**Information**
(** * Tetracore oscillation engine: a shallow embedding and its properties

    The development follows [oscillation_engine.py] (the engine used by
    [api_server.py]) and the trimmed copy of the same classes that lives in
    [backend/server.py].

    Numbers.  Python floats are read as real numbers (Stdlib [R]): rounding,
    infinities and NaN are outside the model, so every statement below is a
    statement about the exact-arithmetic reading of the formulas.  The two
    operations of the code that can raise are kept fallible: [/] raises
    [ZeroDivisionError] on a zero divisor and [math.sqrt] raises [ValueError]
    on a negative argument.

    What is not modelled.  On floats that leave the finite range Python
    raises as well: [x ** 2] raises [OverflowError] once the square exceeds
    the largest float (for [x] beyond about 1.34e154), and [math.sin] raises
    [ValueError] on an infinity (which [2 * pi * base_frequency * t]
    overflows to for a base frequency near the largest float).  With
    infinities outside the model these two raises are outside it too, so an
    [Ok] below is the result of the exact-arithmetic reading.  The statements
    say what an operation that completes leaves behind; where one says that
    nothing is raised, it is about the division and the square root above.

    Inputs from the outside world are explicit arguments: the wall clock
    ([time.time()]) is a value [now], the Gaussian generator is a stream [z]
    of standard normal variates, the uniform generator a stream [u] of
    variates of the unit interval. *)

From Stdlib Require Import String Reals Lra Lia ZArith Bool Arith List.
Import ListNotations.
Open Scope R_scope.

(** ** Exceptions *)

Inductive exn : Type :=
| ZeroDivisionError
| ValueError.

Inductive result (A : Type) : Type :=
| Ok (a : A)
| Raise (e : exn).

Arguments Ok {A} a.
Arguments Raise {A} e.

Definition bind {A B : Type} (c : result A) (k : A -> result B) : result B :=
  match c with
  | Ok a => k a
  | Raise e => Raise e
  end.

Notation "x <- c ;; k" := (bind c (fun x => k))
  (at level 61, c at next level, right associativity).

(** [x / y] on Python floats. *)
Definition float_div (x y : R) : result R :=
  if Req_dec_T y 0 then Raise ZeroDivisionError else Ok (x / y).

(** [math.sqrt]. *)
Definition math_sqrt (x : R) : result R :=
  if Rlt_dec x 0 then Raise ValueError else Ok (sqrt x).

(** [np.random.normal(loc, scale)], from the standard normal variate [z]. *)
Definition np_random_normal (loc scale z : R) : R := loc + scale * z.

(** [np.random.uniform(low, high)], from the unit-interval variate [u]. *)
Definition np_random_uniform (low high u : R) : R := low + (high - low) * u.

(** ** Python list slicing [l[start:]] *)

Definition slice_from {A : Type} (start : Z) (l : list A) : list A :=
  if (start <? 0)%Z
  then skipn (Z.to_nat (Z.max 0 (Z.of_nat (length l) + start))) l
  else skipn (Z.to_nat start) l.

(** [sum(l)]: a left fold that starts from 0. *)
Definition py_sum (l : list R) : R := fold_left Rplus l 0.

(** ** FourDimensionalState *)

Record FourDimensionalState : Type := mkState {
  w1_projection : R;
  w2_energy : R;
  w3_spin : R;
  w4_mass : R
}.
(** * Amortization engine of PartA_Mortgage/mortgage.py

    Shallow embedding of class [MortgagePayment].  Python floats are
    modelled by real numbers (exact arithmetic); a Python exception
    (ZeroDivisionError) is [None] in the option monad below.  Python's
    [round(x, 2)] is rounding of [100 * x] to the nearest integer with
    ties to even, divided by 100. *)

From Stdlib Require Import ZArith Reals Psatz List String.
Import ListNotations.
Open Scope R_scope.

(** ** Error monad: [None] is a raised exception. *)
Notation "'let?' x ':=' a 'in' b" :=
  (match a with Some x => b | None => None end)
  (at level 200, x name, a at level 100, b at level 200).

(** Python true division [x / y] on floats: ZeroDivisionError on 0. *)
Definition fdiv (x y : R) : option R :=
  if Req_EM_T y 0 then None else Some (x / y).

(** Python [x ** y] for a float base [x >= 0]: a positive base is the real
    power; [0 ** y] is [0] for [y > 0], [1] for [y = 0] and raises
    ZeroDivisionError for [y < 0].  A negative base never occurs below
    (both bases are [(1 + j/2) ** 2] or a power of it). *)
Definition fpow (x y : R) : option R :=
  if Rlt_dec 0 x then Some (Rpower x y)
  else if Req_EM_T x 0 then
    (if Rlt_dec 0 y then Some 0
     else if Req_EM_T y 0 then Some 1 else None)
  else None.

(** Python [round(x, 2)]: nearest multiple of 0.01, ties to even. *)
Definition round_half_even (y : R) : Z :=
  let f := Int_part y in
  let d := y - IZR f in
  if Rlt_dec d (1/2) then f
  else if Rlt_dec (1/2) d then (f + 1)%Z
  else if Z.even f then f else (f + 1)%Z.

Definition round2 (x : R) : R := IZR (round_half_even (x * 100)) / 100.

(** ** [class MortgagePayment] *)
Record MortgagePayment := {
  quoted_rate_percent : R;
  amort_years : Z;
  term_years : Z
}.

...

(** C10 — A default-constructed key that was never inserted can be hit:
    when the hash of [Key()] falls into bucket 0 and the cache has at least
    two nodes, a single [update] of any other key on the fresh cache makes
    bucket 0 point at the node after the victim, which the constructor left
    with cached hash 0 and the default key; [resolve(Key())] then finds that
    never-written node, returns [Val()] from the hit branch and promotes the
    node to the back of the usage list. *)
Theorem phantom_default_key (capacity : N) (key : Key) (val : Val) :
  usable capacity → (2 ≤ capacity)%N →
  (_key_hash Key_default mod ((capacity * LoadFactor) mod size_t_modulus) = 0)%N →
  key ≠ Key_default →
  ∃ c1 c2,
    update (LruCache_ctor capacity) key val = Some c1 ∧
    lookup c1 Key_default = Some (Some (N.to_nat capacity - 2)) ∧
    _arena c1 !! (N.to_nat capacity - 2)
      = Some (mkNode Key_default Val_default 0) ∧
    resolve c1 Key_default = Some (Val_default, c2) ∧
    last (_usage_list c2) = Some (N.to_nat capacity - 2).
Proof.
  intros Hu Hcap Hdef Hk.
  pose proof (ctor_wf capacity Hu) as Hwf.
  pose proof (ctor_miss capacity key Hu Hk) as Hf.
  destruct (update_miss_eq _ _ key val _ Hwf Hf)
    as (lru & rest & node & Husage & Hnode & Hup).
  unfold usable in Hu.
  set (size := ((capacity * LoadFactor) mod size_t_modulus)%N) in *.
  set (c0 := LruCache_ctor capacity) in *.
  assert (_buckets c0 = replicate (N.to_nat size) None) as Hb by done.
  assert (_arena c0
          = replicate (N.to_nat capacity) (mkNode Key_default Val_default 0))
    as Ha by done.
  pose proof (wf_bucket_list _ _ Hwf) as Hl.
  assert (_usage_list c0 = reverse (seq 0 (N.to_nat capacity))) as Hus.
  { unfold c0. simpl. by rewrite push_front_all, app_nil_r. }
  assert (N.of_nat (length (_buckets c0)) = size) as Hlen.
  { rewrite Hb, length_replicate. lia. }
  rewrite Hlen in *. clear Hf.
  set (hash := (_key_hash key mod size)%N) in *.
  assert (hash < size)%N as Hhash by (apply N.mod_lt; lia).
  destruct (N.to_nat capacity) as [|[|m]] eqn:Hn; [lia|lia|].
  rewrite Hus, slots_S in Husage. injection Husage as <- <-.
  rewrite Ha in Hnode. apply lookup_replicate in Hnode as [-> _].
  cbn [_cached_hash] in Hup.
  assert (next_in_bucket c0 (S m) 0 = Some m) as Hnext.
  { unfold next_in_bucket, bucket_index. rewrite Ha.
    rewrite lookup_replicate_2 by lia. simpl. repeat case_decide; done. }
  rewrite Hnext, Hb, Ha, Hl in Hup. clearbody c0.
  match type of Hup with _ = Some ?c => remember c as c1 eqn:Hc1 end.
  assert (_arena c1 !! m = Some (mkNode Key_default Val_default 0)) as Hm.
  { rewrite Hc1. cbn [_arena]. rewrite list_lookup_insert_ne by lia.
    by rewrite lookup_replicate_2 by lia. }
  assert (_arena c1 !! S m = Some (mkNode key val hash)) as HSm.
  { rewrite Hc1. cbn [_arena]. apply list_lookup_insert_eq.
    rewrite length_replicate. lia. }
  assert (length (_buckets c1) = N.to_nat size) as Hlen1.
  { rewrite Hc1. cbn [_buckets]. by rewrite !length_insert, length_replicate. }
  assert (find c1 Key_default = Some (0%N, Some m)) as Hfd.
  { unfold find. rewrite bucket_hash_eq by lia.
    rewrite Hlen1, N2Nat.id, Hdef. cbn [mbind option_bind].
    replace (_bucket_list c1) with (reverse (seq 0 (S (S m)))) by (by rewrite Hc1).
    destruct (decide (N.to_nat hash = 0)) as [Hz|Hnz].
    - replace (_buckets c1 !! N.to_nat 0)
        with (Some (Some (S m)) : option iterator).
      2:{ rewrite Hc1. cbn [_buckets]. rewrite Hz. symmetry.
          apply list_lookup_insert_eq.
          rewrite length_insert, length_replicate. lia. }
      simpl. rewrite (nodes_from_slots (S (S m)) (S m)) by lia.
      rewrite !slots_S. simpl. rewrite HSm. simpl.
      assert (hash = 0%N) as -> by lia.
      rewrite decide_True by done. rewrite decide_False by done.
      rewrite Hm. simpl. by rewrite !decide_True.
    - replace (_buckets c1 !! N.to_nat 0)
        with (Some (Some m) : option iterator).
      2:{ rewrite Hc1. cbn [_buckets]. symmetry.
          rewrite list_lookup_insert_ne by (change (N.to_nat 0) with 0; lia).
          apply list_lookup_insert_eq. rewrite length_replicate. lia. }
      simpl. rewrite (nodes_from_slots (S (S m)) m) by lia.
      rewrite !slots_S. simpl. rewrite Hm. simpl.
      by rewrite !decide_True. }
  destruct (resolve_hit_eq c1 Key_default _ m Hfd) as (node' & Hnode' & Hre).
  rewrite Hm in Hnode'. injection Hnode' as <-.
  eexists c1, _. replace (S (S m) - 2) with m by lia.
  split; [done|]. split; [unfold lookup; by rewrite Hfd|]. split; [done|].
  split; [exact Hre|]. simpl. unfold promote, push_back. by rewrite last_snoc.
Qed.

==

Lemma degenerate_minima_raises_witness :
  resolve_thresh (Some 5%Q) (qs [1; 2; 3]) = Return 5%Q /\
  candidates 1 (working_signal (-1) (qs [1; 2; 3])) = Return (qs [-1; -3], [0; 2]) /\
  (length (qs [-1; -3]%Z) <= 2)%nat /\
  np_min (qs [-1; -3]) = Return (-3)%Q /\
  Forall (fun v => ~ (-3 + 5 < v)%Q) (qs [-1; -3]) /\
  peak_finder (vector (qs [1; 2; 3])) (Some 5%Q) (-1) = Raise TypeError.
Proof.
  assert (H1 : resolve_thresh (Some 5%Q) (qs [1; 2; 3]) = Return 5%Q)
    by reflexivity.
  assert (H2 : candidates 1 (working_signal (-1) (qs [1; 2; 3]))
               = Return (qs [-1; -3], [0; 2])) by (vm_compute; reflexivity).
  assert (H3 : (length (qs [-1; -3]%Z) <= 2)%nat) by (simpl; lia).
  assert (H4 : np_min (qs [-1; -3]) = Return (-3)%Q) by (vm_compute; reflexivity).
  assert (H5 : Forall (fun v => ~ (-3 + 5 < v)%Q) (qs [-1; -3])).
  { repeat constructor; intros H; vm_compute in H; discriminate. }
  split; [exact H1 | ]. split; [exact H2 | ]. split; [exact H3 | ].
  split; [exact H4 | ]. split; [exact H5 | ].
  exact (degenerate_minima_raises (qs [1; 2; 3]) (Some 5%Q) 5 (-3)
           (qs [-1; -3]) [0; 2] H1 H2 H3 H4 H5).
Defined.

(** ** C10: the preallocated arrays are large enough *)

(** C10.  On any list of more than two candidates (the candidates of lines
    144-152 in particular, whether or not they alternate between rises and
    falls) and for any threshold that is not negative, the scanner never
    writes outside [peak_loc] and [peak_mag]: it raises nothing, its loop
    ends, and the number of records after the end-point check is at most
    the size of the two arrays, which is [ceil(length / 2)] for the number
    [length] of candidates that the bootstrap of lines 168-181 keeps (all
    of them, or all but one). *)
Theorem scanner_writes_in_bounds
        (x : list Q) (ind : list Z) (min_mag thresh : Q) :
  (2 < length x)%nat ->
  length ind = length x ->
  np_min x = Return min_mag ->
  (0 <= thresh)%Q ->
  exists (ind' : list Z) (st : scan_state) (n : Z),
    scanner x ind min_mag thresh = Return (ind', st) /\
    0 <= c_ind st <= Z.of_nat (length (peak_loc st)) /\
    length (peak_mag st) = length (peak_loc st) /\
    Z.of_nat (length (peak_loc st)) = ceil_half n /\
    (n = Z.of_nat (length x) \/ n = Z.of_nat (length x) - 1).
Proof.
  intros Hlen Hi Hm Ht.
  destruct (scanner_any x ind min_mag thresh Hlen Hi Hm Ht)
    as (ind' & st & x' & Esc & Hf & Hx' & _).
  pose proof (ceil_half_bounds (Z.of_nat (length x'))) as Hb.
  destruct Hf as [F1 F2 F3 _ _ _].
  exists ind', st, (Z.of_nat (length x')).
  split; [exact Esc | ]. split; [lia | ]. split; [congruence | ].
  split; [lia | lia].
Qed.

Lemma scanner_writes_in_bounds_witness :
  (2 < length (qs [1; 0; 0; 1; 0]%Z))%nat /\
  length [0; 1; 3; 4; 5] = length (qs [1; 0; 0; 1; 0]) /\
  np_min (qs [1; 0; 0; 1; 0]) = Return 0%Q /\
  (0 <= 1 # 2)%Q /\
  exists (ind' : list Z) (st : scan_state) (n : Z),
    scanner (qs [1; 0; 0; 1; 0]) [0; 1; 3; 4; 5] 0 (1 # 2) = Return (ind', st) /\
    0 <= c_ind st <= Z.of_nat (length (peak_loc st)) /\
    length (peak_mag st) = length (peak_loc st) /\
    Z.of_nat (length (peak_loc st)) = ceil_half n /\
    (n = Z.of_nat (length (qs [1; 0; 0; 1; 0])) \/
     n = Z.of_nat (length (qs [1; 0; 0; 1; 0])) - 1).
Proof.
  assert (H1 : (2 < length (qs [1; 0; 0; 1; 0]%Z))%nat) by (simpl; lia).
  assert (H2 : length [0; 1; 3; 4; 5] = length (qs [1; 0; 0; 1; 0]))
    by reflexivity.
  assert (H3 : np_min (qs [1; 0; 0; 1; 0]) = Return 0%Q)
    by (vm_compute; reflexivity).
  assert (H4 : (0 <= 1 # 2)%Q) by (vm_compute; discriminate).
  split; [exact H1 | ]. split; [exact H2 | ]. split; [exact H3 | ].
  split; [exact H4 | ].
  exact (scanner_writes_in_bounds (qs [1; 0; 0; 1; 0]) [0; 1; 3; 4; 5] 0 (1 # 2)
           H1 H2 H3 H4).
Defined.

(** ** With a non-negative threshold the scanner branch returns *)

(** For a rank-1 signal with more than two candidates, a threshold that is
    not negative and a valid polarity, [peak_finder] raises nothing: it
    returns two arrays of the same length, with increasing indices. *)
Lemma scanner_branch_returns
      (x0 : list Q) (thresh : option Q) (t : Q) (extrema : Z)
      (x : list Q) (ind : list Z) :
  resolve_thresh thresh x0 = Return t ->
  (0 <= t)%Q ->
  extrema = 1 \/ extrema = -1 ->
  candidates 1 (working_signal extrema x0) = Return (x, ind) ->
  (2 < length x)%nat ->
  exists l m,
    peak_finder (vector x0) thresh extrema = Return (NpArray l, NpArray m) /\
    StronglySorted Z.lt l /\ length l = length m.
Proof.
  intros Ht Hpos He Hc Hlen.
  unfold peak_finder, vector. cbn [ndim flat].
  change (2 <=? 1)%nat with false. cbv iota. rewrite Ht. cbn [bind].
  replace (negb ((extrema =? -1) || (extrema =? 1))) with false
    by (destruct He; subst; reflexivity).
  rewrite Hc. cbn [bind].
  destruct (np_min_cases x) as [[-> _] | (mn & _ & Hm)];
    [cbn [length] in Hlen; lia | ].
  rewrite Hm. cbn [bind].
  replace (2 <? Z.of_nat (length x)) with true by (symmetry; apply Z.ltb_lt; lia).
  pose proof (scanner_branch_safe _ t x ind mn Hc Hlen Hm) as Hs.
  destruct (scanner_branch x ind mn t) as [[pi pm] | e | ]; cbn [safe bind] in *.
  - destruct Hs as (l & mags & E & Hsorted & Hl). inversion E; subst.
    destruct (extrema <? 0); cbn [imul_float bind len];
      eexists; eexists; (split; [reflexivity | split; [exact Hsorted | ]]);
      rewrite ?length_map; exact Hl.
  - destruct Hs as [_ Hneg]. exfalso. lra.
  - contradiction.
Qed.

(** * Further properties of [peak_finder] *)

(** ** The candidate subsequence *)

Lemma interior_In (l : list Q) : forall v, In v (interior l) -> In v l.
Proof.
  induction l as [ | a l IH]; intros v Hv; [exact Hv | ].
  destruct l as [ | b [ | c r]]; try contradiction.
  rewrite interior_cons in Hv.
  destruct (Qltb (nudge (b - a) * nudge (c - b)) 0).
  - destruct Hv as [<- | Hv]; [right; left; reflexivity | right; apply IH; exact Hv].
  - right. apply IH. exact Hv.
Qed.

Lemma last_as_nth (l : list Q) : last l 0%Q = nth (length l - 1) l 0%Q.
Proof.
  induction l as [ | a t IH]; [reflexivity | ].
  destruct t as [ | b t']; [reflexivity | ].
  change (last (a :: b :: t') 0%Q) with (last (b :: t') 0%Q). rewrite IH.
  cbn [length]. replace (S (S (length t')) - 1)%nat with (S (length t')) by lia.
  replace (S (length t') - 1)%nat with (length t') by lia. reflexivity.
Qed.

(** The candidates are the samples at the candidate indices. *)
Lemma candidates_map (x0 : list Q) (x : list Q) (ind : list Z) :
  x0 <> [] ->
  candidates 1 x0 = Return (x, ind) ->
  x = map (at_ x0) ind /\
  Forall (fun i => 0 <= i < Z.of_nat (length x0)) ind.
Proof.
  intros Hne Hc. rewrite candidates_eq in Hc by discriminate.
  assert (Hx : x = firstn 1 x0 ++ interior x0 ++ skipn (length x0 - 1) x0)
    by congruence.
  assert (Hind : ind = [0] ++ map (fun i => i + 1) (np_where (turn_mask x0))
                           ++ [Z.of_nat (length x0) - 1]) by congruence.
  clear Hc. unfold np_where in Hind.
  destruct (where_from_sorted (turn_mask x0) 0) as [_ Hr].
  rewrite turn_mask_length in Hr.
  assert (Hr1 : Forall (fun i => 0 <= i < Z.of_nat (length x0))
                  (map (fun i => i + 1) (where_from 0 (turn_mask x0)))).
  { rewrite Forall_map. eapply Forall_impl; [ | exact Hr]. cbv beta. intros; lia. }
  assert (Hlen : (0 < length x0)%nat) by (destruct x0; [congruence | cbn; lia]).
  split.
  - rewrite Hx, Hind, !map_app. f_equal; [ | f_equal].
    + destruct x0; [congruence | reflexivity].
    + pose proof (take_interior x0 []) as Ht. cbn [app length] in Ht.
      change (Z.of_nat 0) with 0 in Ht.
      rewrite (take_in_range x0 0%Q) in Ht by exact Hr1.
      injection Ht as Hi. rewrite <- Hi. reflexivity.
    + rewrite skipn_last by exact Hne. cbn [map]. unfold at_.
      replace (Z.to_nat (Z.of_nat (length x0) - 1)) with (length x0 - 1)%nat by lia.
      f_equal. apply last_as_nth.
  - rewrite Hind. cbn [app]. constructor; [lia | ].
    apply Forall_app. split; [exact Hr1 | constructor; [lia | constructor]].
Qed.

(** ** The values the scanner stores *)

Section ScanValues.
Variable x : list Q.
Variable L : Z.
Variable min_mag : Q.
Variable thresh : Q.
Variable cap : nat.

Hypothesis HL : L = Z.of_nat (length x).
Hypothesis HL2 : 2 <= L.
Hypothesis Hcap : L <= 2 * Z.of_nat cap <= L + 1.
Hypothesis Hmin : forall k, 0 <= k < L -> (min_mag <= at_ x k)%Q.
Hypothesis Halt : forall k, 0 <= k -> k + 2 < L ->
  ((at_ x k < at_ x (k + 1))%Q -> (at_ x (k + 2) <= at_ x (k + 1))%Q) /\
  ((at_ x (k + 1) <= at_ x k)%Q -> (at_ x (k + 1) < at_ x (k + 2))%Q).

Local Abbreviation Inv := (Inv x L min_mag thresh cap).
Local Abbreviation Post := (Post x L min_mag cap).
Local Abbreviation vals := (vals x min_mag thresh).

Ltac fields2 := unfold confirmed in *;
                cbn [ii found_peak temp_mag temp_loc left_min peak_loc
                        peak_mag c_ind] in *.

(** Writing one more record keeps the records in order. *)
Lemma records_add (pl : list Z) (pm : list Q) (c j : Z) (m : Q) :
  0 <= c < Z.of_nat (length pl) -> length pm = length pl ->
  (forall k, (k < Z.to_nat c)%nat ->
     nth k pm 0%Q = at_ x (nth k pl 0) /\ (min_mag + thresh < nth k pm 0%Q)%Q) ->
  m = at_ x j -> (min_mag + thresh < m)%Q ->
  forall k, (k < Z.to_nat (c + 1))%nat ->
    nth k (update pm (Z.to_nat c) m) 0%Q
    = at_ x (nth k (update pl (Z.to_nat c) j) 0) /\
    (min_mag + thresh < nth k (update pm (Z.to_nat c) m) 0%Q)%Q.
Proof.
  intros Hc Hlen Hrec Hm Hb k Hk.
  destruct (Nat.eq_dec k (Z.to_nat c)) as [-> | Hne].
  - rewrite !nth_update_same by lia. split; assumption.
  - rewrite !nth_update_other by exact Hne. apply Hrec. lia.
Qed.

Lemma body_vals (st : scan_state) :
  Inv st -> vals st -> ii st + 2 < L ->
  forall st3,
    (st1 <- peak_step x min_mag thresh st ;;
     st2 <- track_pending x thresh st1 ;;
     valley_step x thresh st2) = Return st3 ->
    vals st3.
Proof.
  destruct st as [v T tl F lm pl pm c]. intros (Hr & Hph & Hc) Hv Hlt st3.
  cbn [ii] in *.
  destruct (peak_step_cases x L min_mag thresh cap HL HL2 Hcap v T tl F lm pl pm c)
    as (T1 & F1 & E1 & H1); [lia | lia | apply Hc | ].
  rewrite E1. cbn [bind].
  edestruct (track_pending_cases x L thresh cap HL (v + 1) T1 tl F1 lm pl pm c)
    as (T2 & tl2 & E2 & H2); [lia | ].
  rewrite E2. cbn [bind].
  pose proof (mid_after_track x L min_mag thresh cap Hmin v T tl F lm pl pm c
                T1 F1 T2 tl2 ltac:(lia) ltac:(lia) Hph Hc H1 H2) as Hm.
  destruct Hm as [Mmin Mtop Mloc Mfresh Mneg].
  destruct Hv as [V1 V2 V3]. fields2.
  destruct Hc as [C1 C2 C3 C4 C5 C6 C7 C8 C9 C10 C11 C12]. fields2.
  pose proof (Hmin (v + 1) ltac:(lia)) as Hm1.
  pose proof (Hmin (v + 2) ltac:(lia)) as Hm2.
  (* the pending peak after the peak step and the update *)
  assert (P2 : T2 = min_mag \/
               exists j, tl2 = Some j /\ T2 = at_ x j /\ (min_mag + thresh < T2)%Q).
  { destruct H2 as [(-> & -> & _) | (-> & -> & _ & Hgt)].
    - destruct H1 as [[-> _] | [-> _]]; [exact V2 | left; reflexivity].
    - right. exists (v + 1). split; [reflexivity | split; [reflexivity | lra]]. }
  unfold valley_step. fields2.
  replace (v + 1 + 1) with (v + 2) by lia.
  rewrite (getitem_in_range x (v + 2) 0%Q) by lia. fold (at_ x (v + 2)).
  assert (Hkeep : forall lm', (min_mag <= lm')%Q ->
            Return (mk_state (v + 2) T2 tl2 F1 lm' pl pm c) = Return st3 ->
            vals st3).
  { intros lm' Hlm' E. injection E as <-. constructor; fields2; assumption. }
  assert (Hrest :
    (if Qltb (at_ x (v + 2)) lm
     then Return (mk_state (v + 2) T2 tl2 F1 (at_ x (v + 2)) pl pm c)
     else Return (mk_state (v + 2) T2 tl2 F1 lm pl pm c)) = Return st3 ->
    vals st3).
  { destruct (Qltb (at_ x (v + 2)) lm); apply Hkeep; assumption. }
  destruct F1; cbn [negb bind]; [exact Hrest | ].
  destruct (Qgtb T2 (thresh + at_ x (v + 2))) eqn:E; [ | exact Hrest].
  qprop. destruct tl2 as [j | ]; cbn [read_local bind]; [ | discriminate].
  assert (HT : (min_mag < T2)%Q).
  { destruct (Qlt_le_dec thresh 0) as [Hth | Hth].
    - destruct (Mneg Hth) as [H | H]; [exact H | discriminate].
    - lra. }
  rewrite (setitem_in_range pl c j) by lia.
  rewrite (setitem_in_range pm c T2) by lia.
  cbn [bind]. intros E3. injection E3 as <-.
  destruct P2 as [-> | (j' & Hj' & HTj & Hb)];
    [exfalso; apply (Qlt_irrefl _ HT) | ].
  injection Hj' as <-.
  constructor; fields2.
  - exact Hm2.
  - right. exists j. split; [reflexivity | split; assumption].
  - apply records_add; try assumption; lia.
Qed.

**What to work on**
Copy the lines from the entries above in which the word "Inductive" appears.

**Written response**
Inductive exn : Type :=
Inductive result (A : Type) : Type :=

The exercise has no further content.